**EXERCISE DATA:**
(** * Live Opportunity Client: the dashboard script

    A shallow embedding of the browser script of the opportunity dashboard,
    [src/frontend/js/app.js], together with the earlier copy of the same
    script kept in [src/unnamed/part_000].  The two copies share most of
    their text; where they differ the definitions below take the copy as a
    parameter of type [script].

    Conventions of the embedding.

    - A number received in a JSON message is a finite IEEE double, hence a
      rational: numbers are values of [Q].  Comparison, [Math.max] and the
      sign of a difference are exact on finite doubles, so they are exact
      here.  The arithmetic that rounds (the quotients and the product of
      the daily earnings, the sum and the quotient of the average) rounds
      here as binary64 does: [JS.round64] is rounding to nearest, ties to
      even, with 53 bits and the least exponent of the format.  Results
      are taken to stay within the range of the finite doubles.
      [dailyEarn64] is the daily-earnings expression on the primitive
      floats, with which [dailyEarn] is compared on sample values.
    - A property that may be absent ([undefined] or [null]) is an [option].
      Rows are typed as the data model has them: [currency] is the key of
      a row and always a string, the rates and fees are numbers or absent,
      [best_loan_source] and [status] strings or absent, [available] a
      boolean or absent.
    - Strings are byte strings; [toUpperCase], [toLowerCase] and [trim] act
      on ASCII, which is what token symbols are made of.
    - The module-level objects [state] and [dom] are records threaded
      through the handlers; what a handler asks of the network, the timers
      or the console is returned as a list of [Effect]s.
    - Host functions whose result depends on the locale
      ([localeCompare], [toLocaleTimeString]) or on the shortest-digits
      printer of numbers ([toFixed] falls back on it from [1e21] on) are
      variables of the section. *)

From Stdlib Require Import ZArith QArith Qabs Qpower Qround Lqa Lia.
From Stdlib Require Import Bool String Ascii List DecimalString.
From Stdlib Require Import Permutation Sorted Floats OrderedTypeEx.
Import ListNotations.

Local Open Scope Q_scope.

(** ** JavaScript operators and built-ins used by the script *)
Module JS.

(** [x || d] on a numeric property: [undefined], [null], [NaN] and [0]
    are falsy. *)
Definition or_num (x : option Q) (d : Q) : Q :=
  match x with
  | Some q => if Qeq_bool q 0 then d else q
  | None => d
  end.

(** [x ?? 0]: only [undefined] and [null] are replaced. *)
Definition nullish (x : option Q) : Q :=
  match x with
  | Some q => q
  | None => 0
  end.

(** [x || d] on a string property: the empty string is falsy. *)
Definition or_str (x : option string) (d : string) : string :=
  match x with
  | Some EmptyString => d
  | Some s => s
  | None => d
  end.

(** [x < y] on numbers. *)
Definition ltb (x y : Q) : bool := negb (Qle_bool y x).

(** *** Strings *)

Definition is_lower (c : ascii) : bool :=
  ((97 <=? nat_of_ascii c) && (nat_of_ascii c <=? 122))%nat.

Definition is_upper (c : ascii) : bool :=
  ((65 <=? nat_of_ascii c) && (nat_of_ascii c <=? 90))%nat.

Definition upper_char (c : ascii) : ascii :=
  if is_lower c then ascii_of_nat (nat_of_ascii c - 32) else c.

Definition lower_char (c : ascii) : ascii :=
  if is_upper c then ascii_of_nat (nat_of_ascii c + 32) else c.

Fixpoint map_string (f : ascii -> ascii) (s : string) : string :=
  match s with
  | EmptyString => EmptyString
  | String c s' => String (f c) (map_string f s')
  end.

Definition toUpperCase : string -> string := map_string upper_char.
Definition toLowerCase : string -> string := map_string lower_char.

(** White space of [String.prototype.trim] within ASCII: TAB, LF, VT, FF,
    CR and SPACE. *)
Definition is_space (c : ascii) : bool :=
  let n := nat_of_ascii c in
  ((9 <=? n) && (n <=? 13) || (n =? 32))%nat.

Fixpoint trimStart (s : string) : string :=
  match s with
  | EmptyString => EmptyString
  | String c s' => if is_space c then trimStart s' else s
  end.

Fixpoint trimEnd (s : string) : string :=
  match s with
  | EmptyString => EmptyString
  | String c s' =>
      match trimEnd s' with
      | EmptyString => if is_space c then EmptyString else String c EmptyString
      | t => String c t
      end
  end.

Definition trim (s : string) : string := trimEnd (trimStart s).

Fixpoint startsWith (s t : string) : bool :=
  match t, s with
  | EmptyString, _ => true
  | String _ _, EmptyString => false
  | String b t', String a s' => Ascii.eqb a b && startsWith s' t'
  end.

(** [s.includes(t)] *)
Fixpoint includes (s t : string) : bool :=
  startsWith s t ||
  match s with
  | EmptyString => false
  | String _ s' => includes s' t
  end.

(** A string in a boolean position: only [''] is falsy. *)
Definition truthy_str (s : string) : bool :=
  match s with
  | EmptyString => false
  | String _ _ => true
  end.

(** *** 32-bit integers *)

(** [x | 0]: the signed 32-bit integer congruent to [x]. *)
Definition toInt32 (x : Z) : Z :=
  ((x + 2 ^ 31) mod 2 ^ 32 - 2 ^ 31)%Z.

(** [a << n] for an [a] that is an int32 already. *)
Definition shl (a n : Z) : Z := toInt32 (Z.shiftl a n).

(** *** Numbers to text *)

Definition digits (n : Z) : string :=
  NilZero.string_of_uint (N.to_uint (Z.to_N n)).

Definition two_digits (n : Z) : string :=
  (digits (n / 10) ++ digits (n mod 10))%string.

**WHAT YOU HAVE TO DO:** Return all the data exactly as given.

**OUTPUT:**
(** * Live Opportunity Client: the dashboard script

    A shallow embedding of the browser script of the opportunity dashboard,
    [src/frontend/js/app.js], together with the earlier copy of the same
    script kept in [src/unnamed/part_000].  The two copies share most of
    their text; where they differ the definitions below take the copy as a
    parameter of type [script].

    Conventions of the embedding.

    - A number received in a JSON message is a finite IEEE double, hence a
      rational: numbers are values of [Q].  Comparison, [Math.max] and the
      sign of a difference are exact on finite doubles, so they are exact
      here.  The arithmetic that rounds (the quotients and the product of
      the daily earnings, the sum and the quotient of the average) rounds
      here as binary64 does: [JS.round64] is rounding to nearest, ties to
      even, with 53 bits and the least exponent of the format.  Results
      are taken to stay within the range of the finite doubles.
      [dailyEarn64] is the daily-earnings expression on the primitive
      floats, with which [dailyEarn] is compared on sample values.
    - A property that may be absent ([undefined] or [null]) is an [option].
      Rows are typed as the data model has them: [currency] is the key of
      a row and always a string, the rates and fees are numbers or absent,
      [best_loan_source] and [status] strings or absent, [available] a
      boolean or absent.
    - Strings are byte strings; [toUpperCase], [toLowerCase] and [trim] act
      on ASCII, which is what token symbols are made of.
    - The module-level objects [state] and [dom] are records threaded
      through the handlers; what a handler asks of the network, the timers
      or the console is returned as a list of [Effect]s.
    - Host functions whose result depends on the locale
      ([localeCompare], [toLocaleTimeString]) or on the shortest-digits
      printer of numbers ([toFixed] falls back on it from [1e21] on) are
      variables of the section. *)

From Stdlib Require Import ZArith QArith Qabs Qpower Qround Lqa Lia.
From Stdlib Require Import Bool String Ascii List DecimalString.
From Stdlib Require Import Permutation Sorted Floats OrderedTypeEx.
Import ListNotations.

Local Open Scope Q_scope.

(** ** JavaScript operators and built-ins used by the script *)
Module JS.

(** [x || d] on a numeric property: [undefined], [null], [NaN] and [0]
    are falsy. *)
Definition or_num (x : option Q) (d : Q) : Q :=
  match x with
  | Some q => if Qeq_bool q 0 then d else q
  | None => d
  end.

(** [x ?? 0]: only [undefined] and [null] are replaced. *)
Definition nullish (x : option Q) : Q :=
  match x with
  | Some q => q
  | None => 0
  end.

(** [x || d] on a string property: the empty string is falsy. *)
Definition or_str (x : option string) (d : string) : string :=
  match x with
  | Some EmptyString => d
  | Some s => s
  | None => d
  end.

(** [x < y] on numbers. *)
Definition ltb (x y : Q) : bool := negb (Qle_bool y x).

(** *** Strings *)

Definition is_lower (c : ascii) : bool :=
  ((97 <=? nat_of_ascii c) && (nat_of_ascii c <=? 122))%nat.

Definition is_upper (c : ascii) : bool :=
  ((65 <=? nat_of_ascii c) && (nat_of_ascii c <=? 90))%nat.

Definition upper_char (c : ascii) : ascii :=
  if is_lower c then ascii_of_nat (nat_of_ascii c - 32) else c.

Definition lower_char (c : ascii) : ascii :=
  if is_upper c then ascii_of_nat (nat_of_ascii c + 32) else c.

Fixpoint map_string (f : ascii -> ascii) (s : string) : string :=
  match s with
  | EmptyString => EmptyString
  | String c s' => String (f c) (map_string f s')
  end.

Definition toUpperCase : string -> string := map_string upper_char.
Definition toLowerCase : string -> string := map_string lower_char.

(** White space of [String.prototype.trim] within ASCII: TAB, LF, VT, FF,
    CR and SPACE. *)
Definition is_space (c : ascii) : bool :=
  let n := nat_of_ascii c in
  ((9 <=? n) && (n <=? 13) || (n =? 32))%nat.

Fixpoint trimStart (s : string) : string :=
  match s with
  | EmptyString => EmptyString
  | String c s' => if is_space c then trimStart s' else s
  end.

Fixpoint trimEnd (s : string) : string :=
  match s with
  | EmptyString => EmptyString
  | String c s' =>
      match trimEnd s' with
      | EmptyString => if is_space c then EmptyString else String c EmptyString
      | t => String c t
      end
  end.

Definition trim (s : string) : string := trimEnd (trimStart s).

Fixpoint startsWith (s t : string) : bool :=
  match t, s with
  | EmptyString, _ => true
  | String _ _, EmptyString => false
  | String b t', String a s' => Ascii.eqb a b && startsWith s' t'
  end.

(** [s.includes(t)] *)
Fixpoint includes (s t : string) : bool :=
  startsWith s t ||
  match s with
  | EmptyString => false
  | String _ s' => includes s' t
  end.

(** A string in a boolean position: only [''] is falsy. *)
Definition truthy_str (s : string) : bool :=
  match s with
  | EmptyString => false
  | String _ _ => true
  end.

(** *** 32-bit integers *)

(** [x | 0]: the signed 32-bit integer congruent to [x]. *)
Definition toInt32 (x : Z) : Z :=
  ((x + 2 ^ 31) mod 2 ^ 32 - 2 ^ 31)%Z.

(** [a << n] for an [a] that is an int32 already. *)
Definition shl (a n : Z) : Z := toInt32 (Z.shiftl a n).

(** *** Numbers to text *)

Definition digits (n : Z) : string :=
  NilZero.string_of_uint (N.to_uint (Z.to_N n)).

Definition two_digits (n : Z) : string :=
  (digits (n / 10) ++ digits (n mod 10))%string.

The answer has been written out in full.